Supplemental Security Income: An Overview
The report discusses how the SSI program works, who receives payments, the program’s spending and interaction with other government programs, the extent to which SSI affects people’s work and saving, and approaches to changing the program.
In 1974, the federal government established the Supplemental Security Income (SSI) program to provide cash assistance to people who are disabled, aged, or both and who have low income and few assets. SSI replaced several state-run support programs that had been partially financed by the federal government. In fiscal year 2013, the program will make payments to more than 8 million people at a cost to the federal government of about $53 billion, CBO estimates.
This report discusses how the SSI program works, who receives payments, the program’s spending and its interaction with other government programs, the extent to which SSI affects people’s work and saving, and possible approaches to changing the program.
Participation in SSI Among Disabled Adults Has Increased Significantly Since the Early 1990s
Currently, about 60 percent of SSI recipients are disabled adults (ages 18 to 64), about 15 percent are disabled children (under age 18), and about 25 percent are aged adults (age 65 or over) with or without disabilities. SSI recipients generally are eligible for health insurance through Medicaid, and many also participate in other income-security programs that provide federal support to low-income people.
In the early 1990s, participation in SSI among people under the age of 65—that is, among disabled people—increased substantially, in part because of changes in eligibility rules. Such participation rose again between 2006 and 2011, mainly because of the recession. In contrast, the share of the aged who participate in SSI has declined steadily during the past few decades as more women have qualified for Social Security retirement benefits and as average Social Security benefits have increased, leaving fewer aged people poor enough to qualify for SSI. All together, the number of recipients of SSI has increased faster than the overall population during the past few decades.
Total SSI Outlays Have Been Roughly the Same Share of the Economy Since the Early 1990s but Will Decline Slightly Over the Next Decade, CBO Projects
The average SSI payment has increased more slowly than total output (gross domestic product, or GDP) per person. The combination of that trend and the increase in the number of SSI recipients has left federal SSI outlays close to 0.3 percent of GDP since the early 1990s.
In coming years, CBO projects that as the economy improves and as average Social Security benefits continue to increase—leaving fewer aged people poor enough to qualify for SSI—the number of SSI beneficiaries will decline slightly as a share of the population. In addition, SSI payments per beneficiary are linked to prices, which tend to rise more slowly than GDP per person. As a result of those two factors, CBO projects that total outlays for SSI will decline slightly relative to total output over the next decade, reaching one-quarter of one percent of GDP.

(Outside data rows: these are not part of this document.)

(** ** Behaviours against the documentation, and witnesses *)

(** A prevote without part signature crashes the node: any vote that passes all
    checks of [addVote] but has a nil [PartSig] panics in a set of prevotes. The
    part signature is not covered by the signature of the vote, so any peer can
    strip it from an honest prevote. *)
Theorem AddVote_missing_PartSig_panics `{Codec} `{Crypto} (vs : VoteSet) (vote : Vote) (val : Validator) (ps : option PartSig) :
  vs_type vs = PrevoteType →
  ValidatorSet.GetByIndex (vs_valSet vs) (vote_ValidatorIndex vote) = (vote_ValidatorAddress vote, Some val) →
  0 ≤ vote_ValidatorIndex vote → vote_ValidatorAddress vote ≠ [] →
  vote_Height vote = vs_height vs → vote_Round vote = vs_round vs → vote_Type vote = vs_type vs →
  getVote vs (vote_ValidatorIndex vote) (BlockID_Key (vote_BlockID vote)) = Ret None →
  Vote_Verify (vs_chainID vs) (val_PubKey val) vote = None →
  let stripped := mkVote (vote_Type vote) (vote_Height vote) (vote_Round vote) (vote_BlockID vote)
    (vote_Timestamp vote) (vote_ValidatorAddress vote) (vote_ValidatorIndex vote) (vote_Signature vote) None ps in
  Vote_Verify (vs_chainID vs) (val_PubKey val) stripped = None ∧
  AddVote (Some vs) (Some stripped) = Panic.
Proof.
  intros Hpv Hval Hi Ha Hh Hr Ht Hg Hver stripped. split; [exact Hver|].
  unfold AddVote, addVote. cbn [stripped vote_ValidatorIndex vote_ValidatorAddress vote_BlockID
    vote_Height vote_Round vote_Type].
  rewrite (proj2 (Z.ltb_ge _ _)) by lia.
  rewrite (proj2 (Z.eqb_neq _ _)) by (destruct (vote_ValidatorAddress vote); [done|unfold zlen; simpl; lia]).
  rewrite Hh, Hr, Ht, !Z.eqb_refl. cbn [negb orb]. rewrite Hval.
  rewrite (proj2 (bytes_equal_true _ _) eq_refl). cbn [negb]. rewrite Hg. cbn [mbind outcome_bind].
  fold stripped.
  assert (Vote_Verify (vs_chainID vs) (val_PubKey val) stripped = None) as -> by exact Hver.
  assert (addVerifiedVote vs stripped (BlockID_Key (vote_BlockID vote)) (val_VotingPower val) = Panic) as ->;
    [|done].
  unfold addVerifiedVote, collect_parts. cbn [stripped vote_Type vote_PartSig].
  rewrite Ht, Hpv, Z.eqb_refl. done.
Qed.
(* ===== verification/HeightVoteSet.v ===== *)
(** * consensus/types/height_vote_set.go: the vote sets of all rounds of a height

    The vote sets of every round share the validator set by pointer; only its
    cached total changes through it, to the same value in each, so every vote set
    keeps its own copy. *)

From Stdlib Require Import ZArith Lia List Bool Strings.Byte.
From stdpp Require Import base list gmap sets.
From S2P Require Import Prelude BitArray Types ValidatorSet VerifyCommit VoteSet.
Local Open Scope Z_scope.

Record RoundVoteSet := mkRoundVoteSet { Prevotes : VoteSet; Precommits : VoteSet }.

Record HeightVoteSet := mkHeightVoteSet {
  hvs_chainID : bytes;
  hvs_height : Z;
  hvs_valSet : ValidatorSet;
  hvs_round : Z;
  hvs_roundVoteSets : gmap Z RoundVoteSet;
  hvs_peerCatchupRounds : gmap bytes (list Z)
}.

Definition set_round (hvs : HeightVoteSet) (round : Z) : HeightVoteSet :=
  mkHeightVoteSet (hvs_chainID hvs) (hvs_height hvs) (hvs_valSet hvs) round
    (hvs_roundVoteSets hvs) (hvs_peerCatchupRounds hvs).

Definition set_rounds (hvs : HeightVoteSet) (m : gmap Z RoundVoteSet) : HeightVoteSet :=
  mkHeightVoteSet (hvs_chainID hvs) (hvs_height hvs) (hvs_valSet hvs) (hvs_round hvs) m
    (hvs_peerCatchupRounds hvs).

Definition addRound (hvs : HeightVoteSet) (round : Z) : outcome HeightVoteSet :=
  match hvs_roundVoteSets hvs !! round with
  | Some _ => Panic
  | None =>
      prevotes ← NewVoteSet (hvs_chainID hvs) (hvs_height hvs) round PrevoteType (hvs_valSet hvs);
      precommits ← NewVoteSet (hvs_chainID hvs) (hvs_height hvs) round PrecommitType (hvs_valSet hvs);
      Ret (set_rounds hvs (<[round := mkRoundVoteSet prevotes precommits]> (hvs_roundVoteSets hvs)))
  end.

Definition Reset (hvs : HeightVoteSet) (height : Z) (valSet : ValidatorSet) : outcome HeightVoteSet :=
  hvs ← addRound (mkHeightVoteSet (hvs_chainID hvs) height valSet (hvs_round hvs) ∅ ∅) 0;
  Ret (set_round hvs 0).

Definition NewHeightVoteSet (chainID : bytes) (height : Z) (valSet : ValidatorSet) : outcome HeightVoteSet :=
  Reset (mkHeightVoteSet chainID 0 valSet 0 ∅ ∅) height valSet.

(** [for r := from; r < from + n; r++]: adds the rounds that do not exist yet. *)
Fixpoint set_round_loop (n : nat) (from : Z) (hvs : HeightVoteSet) : outcome HeightVoteSet :=
  match n with
  | O => Ret hvs
  | S n' =>
      hvs ← match hvs_roundVoteSets hvs !! from with
            | Some _ => Ret hvs
            | None => addRound hvs from
            end;
      set_round_loop n' (from + 1) hvs
  end.

Definition SetRound (hvs : HeightVoteSet) (round : Z) : outcome HeightVoteSet :=
  if negb (hvs_round hvs =? 0) && (round <? hvs_round hvs + 1) then Panic
  else
    hvs' ← set_round_loop (Z.to_nat (round - hvs_round hvs)) (hvs_round hvs + 1) hvs;
    Ret (set_round hvs' round).

(** An unknown vote type panics once the round exists. *)
Definition getVoteSet (hvs : HeightVoteSet) (round type_ : Z) : outcome (option VoteSet) :=
  match hvs_roundVoteSets hvs !! round with
  | None => Ret None
  | Some rvs =>
      if type_ =? PrevoteType then Ret (Some (Prevotes rvs))
      else if type_ =? PrecommitType then Ret (Some (Precommits rvs))
      else Panic
  end.

(** Writes back a vote set that was updated through its pointer. *)
Definition put_voteSet (hvs : HeightVoteSet) (round type_ : Z) (vs : VoteSet) : HeightVoteSet :=
  match hvs_roundVoteSets hvs !! round with
  | None => hvs
  | Some rvs =>
      set_rounds hvs (<[round :=
        if type_ =? PrevoteType then mkRoundVoteSet vs (Precommits rvs)
        else mkRoundVoteSet (Prevotes rvs) vs]> (hvs_roundVoteSets hvs))
  end.

Inductive hvs_error := GotVoteFromUnwantedRoundError | ErrInvalidVote (err : vote_error).

Section WithCodec.
Context `{Codec} `{Crypto}.

(** The final [voteSet.AddVote(vote)] through the pointer. *)
Definition add_to (hvs : HeightVoteSet) (voteSet : option VoteSet) (vote : Vote) :
    outcome (HeightVoteSet * bool * option hvs_error) :=
  '(vs, added, err) ← AddVote voteSet (Some vote);
  Ret (put_voteSet hvs (vote_Round vote) (vote_Type vote) vs, added, option_map ErrInvalidVote err).
(* ===== verification/PartSet.v ===== *)
(** * types/part_set.go: blocks cut into parts

    A block travels as parts of a fixed size, each with a Merkle proof against the
    hash in the part-set header. [*Part] is [option Part]; the reader's state is
    the index of the current part and what is left of it. *)

From Stdlib Require Import ZArith Lia List Bool Strings.Byte.
From stdpp Require Import base list sets.
From S2P Require Import Prelude BitArray Merkle Types.
Local Open Scope Z_scope.

Definition BlockPartSizeBytes : Z := 655360.

Record Part := mkPart { part_Index : Z; part_Bytes : bytes; part_Proof : SimpleProof }.

Inductive part_error := ErrPartNegativeIndex | ErrPartTooBig.

Definition Part_ValidateBasic (part : Part) : option part_error :=
  if part_Index part <? 0 then Some ErrPartNegativeIndex
  else if BlockPartSizeBytes <? zlen (part_Bytes part) then Some ErrPartTooBig
  else None.

Record PartSet := mkPartSet {
  ps_total : Z;
  ps_hash : bytes;
  ps_parts : list (option Part);
  ps_partsBitArray : option BitArray;
  ps_count : Z
}.

Inductive partset_error := ErrPartSetUnexpectedIndex | ErrPartSetInvalidProof.

(** [data[lo:hi]]. *)
Definition slice_range (data : bytes) (lo hi : Z) : outcome bytes :=
  if (0 <=? lo) && (lo <=? hi) && (hi <=? zlen data)
  then Ret (take (Z.to_nat (hi - lo)) (drop (Z.to_nat lo) data))
  else Panic.

(** [make([]T, n)]: panics on a negative size. *)
Definition make_slice {A} (n : Z) (x : A) : outcome (list A) :=
  if n <? 0 then Panic else Ret (replicate (Z.to_nat n) x).

Section WithHash.
Context (Sum : bytes → bytes).

(** The chunk at index [i] of the first loop of [NewPartSetFromData]. *)
Definition chunk (data : bytes) (partSize : Z) (i : nat) : outcome bytes :=
  slice_range data (wrap64 (Z.of_nat i * partSize))
    (Z.min (zlen data) (wrap64 ((Z.of_nat i + 1) * partSize))).

Definition NewPartSetFromData (data : bytes) (partSize : Z) : outcome PartSet :=
  if partSize =? 0 then Panic
  else
    let total := wrap64 (wrap64 (zlen data + partSize) - 1) ÷ partSize in
    _ ← make_slice total tt;
    '(partsBytes, partsBitArray) ← for_range (Z.to_nat total) 0
      (λ i acc,
        c ← chunk data partSize i;
        '(ba, _) ← SetIndex (snd acc) (Z.of_nat i) true;
        Ret (fst acc ++ [c], ba))
      ([], NewBitArray_len total);
    '(root, proofs) ← SimpleProofsFromByteSlices Sum partsBytes;
    let parts := imap (λ i cp, Some (mkPart (Z.of_nat i) (fst cp) (snd cp))) (zip partsBytes proofs) in
    Ret (mkPartSet total root parts partsBitArray total).

Definition NewPartSetFromHeader (header : PartSetHeader) : outcome PartSet :=
  parts ← make_slice (psh_Total header) None;
  Ret (mkPartSet (psh_Total header) (psh_Hash header) parts (NewBitArray_len (psh_Total header)) 0).

Definition PartSet_Header (ps : option PartSet) : PartSetHeader :=
  match ps with
  | None => mkPartSetHeader 0 []
  | Some ps => mkPartSetHeader (ps_total ps) (ps_hash ps)
  end.

Definition HasHeader (ps : option PartSet) (header : PartSetHeader) : bool :=
  match ps with
  | None => false
  | Some _ => PartSetHeader_Equals (PartSet_Header ps) header
  end.

Definition PartSet_BitArray (ps : PartSet) : option BitArray := BitArray.Copy (ps_partsBitArray ps).

Definition PartSet_Hash (ps : option PartSet) : bytes :=
  match ps with None => [] | Some ps => ps_hash ps end.

Definition PartSet_HashesTo (ps : option PartSet) (hash : bytes) : bool :=
  match ps with None => false | Some ps => bytes_equal (ps_hash ps) hash end.

Definition PartSet_Count (ps : option PartSet) : Z :=
  match ps with None => 0 | Some ps => ps_count ps end.

Definition PartSet_Total (ps : option PartSet) : Z :=
  match ps with None => 0 | Some ps => ps_total ps end.

Definition AddPart (ps : option PartSet) (part : Part) :
    outcome (option PartSet * bool * option partset_error) :=
  match ps with
  | None => Ret (None, false, None)
  | Some ps =>
      if ps_total ps <=? part_Index part then Ret (Some ps, false, Some ErrPartSetUnexpectedIndex)
      else
        old ← slice_get (ps_parts ps) (part_Index part);
        match old with
        | Some _ => Ret (Some ps, false, None)
        | None =>
            match Verify Sum (part_Proof part) (ps_hash ps) (part_Bytes part) with
            | Some _ => Ret (Some ps, false, Some ErrPartSetInvalidProof)
            | None =>
                parts ← slice_set (ps_parts ps) (part_Index part) (Some part);
                '(ba, _) ← SetIndex (ps_partsBitArray ps) (part_Index part) true;
                Ret (Some (mkPartSet (ps_total ps) (ps_hash ps) parts ba (ps_count ps + 1)), true, None)
            end
        end
  end.

End WithHash.

Definition GetPart (ps : PartSet) (index : Z) : outcome (option Part) := slice_get (ps_parts ps) index.

Definition IsComplete (ps : PartSet) : bool := ps_count ps =? ps_total ps.

Record PartSetReader := mkPartSetReader {
  psr_i : Z;
  psr_parts : list (option Part);
  psr_reader : bytes
}.

(** [parts[i].Bytes]: panics on an index out of range and on a nil part. *)
Definition part_bytes_at (parts : list (option Part)) (i : Z) : outcome bytes :=
  p ← slice_get parts i;
  part_Bytes <$> or_panic p.

Definition NewPartSetReader (parts : list (option Part)) : outcome PartSetReader :=
  b ← part_bytes_at parts 0;
  Ret (mkPartSetReader 0 parts b).

Definition GetReader (ps : PartSet) : outcome PartSetReader :=
  if IsComplete ps then NewPartSetReader (ps_parts ps) else Panic.

(** [Read] into a buffer of [n] bytes: the bytes read, whether [io.EOF] is
    returned, and the reader. Every second call at most moves on to the next part, so
    [fuel] of two per part left and two more is enough ([None] is never reached). *)
Fixpoint read_loop (fuel n : nat) (psr : PartSetReader) : outcome (option (bytes * bool * PartSetReader)) :=
  match fuel with
  | O => Ret None
  | S fuel' =>
      let readerLen := length (psr_reader psr) in
      if (n <=? readerLen)%nat then
        match psr_reader psr with
        | [] => Ret (Some ([], true, psr))
        | rest => Ret (Some (take n rest, false, mkPartSetReader (psr_i psr) (psr_parts psr) (drop n rest)))
        end
      else if (0 <? readerLen)%nat then
        r ← read_loop fuel' readerLen psr;
        match r with
        | None => Ret None
        | Some (b1, true, psr1) => Ret (Some (b1, true, psr1))
        | Some (b1, false, psr1) =>
            r ← read_loop fuel' (n - readerLen) psr1;
            match r with
            | None => Ret None
            | Some (b2, eof, psr2) => Ret (Some (b1 ++ b2, eof, psr2))
            end
        end
      else
        let i := psr_i psr + 1 in
        if zlen (psr_parts psr) <=? i
        then Ret (Some ([], true, mkPartSetReader i (psr_parts psr) (psr_reader psr)))
        else
          b ← part_bytes_at (psr_parts psr) i;
          read_loop fuel' n (mkPartSetReader i (psr_parts psr) b)
  end.

Definition Read (n : nat) (psr : PartSetReader) : outcome (option (bytes * bool * PartSetReader)) :=
  read_loop (2 * Z.to_nat (zlen (psr_parts psr) - psr_i psr) + 2) n psr.

(** ** Reading *)

(** Every part is there and the index is not negative. *)
Definition reader_ok (psr : PartSetReader) : Prop :=
  0 ≤ psr_i psr ∧ Forall is_Some (psr_parts psr).

Definition bytes_of (p : option Part) : bytes := match p with Some p => part_Bytes p | None => [] end.

(** What is left to read. *)
Definition content (psr : PartSetReader) : bytes :=
  psr_reader psr ++ mjoin (bytes_of <$> drop (Z.to_nat (psr_i psr + 1)) (psr_parts psr)).

Lemma part_bytes_at_ok parts i :
  Forall is_Some parts → 0 ≤ i < zlen parts →
  ∃ p, parts !! Z.to_nat i = Some p ∧ part_bytes_at parts i = Ret (bytes_of p).
Proof.
  intros Hf Hi. destruct (slice_lookup_is_Some parts i) as [_ H]. destruct (H Hi) as [p Hp].
  exists p. pose proof Hp as [_ Hl]%slice_lookup_Some. split; [done|].
  unfold part_bytes_at, slice_get. rewrite Hp. cbn [or_panic mbind outcome_bind].
  eapply Forall_lookup_1 in Hf; [|exact Hl]. destruct Hf as [q ->]. done.
Qed.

SSI Affects People’s Work and Saving but the Magnitude of Those Effects is Unclear
Any program that provides benefits only to low-income applicants who have few assets will, to some extent, discourage work and saving. SSI is intended to provide income to adults with limited financial resources who cannot perform substantial work, but the dividing line between those who can and cannot perform substantial work is not always clear. Some people who are currently employed have medical conditions that would allow them to qualify for the program if they stopped working. That fact and the incentives inherent in the program suggest that if the program did not exist, if payments were lower, or if income and asset limitations were less stringent, at least some people receiving payments from such programs would work more or save more. However, SSI recipients who are disabled adults have been judged, through the disability determination process, to be unable to perform substantial work, and SSI payment amounts and asset limits are low, so most SSI recipients probably could not earn or save significant amounts.
Proposals for Changing SSI Could Expand or Shrink the Program in Small or Large Ways
Proposals for changing SSI—some that would expand the program and others that would shrink it—can be grouped into four categories:
- Those that would adjust the parameters of the program, such as payment amounts or income or asset thresholds;
- Those that would change the criteria used to determine who qualifies for SSI on the basis of disability;
- Those that would establish more frequent reviews of recipients’ continuing eligibility; and
- Those that would more fundamentally change the program, for example by expanding programs to support work by people who qualify for SSI under current law, creating a separate program for children, or transferring control of the program to the states.
Estimating the effects of those changes on the federal budget is not possible without detailed specifications for how each would work. CBO has previously produced cost estimates for three well-defined options for changing SSI: using an alternative measure of inflation to adjust for price changes over time, eliminating the $20 per month exclusion for unearned income, and reducing total payments to families with more than one child recipient. This report focuses on broader potential changes to the program but does not include cost estimates for those broader changes.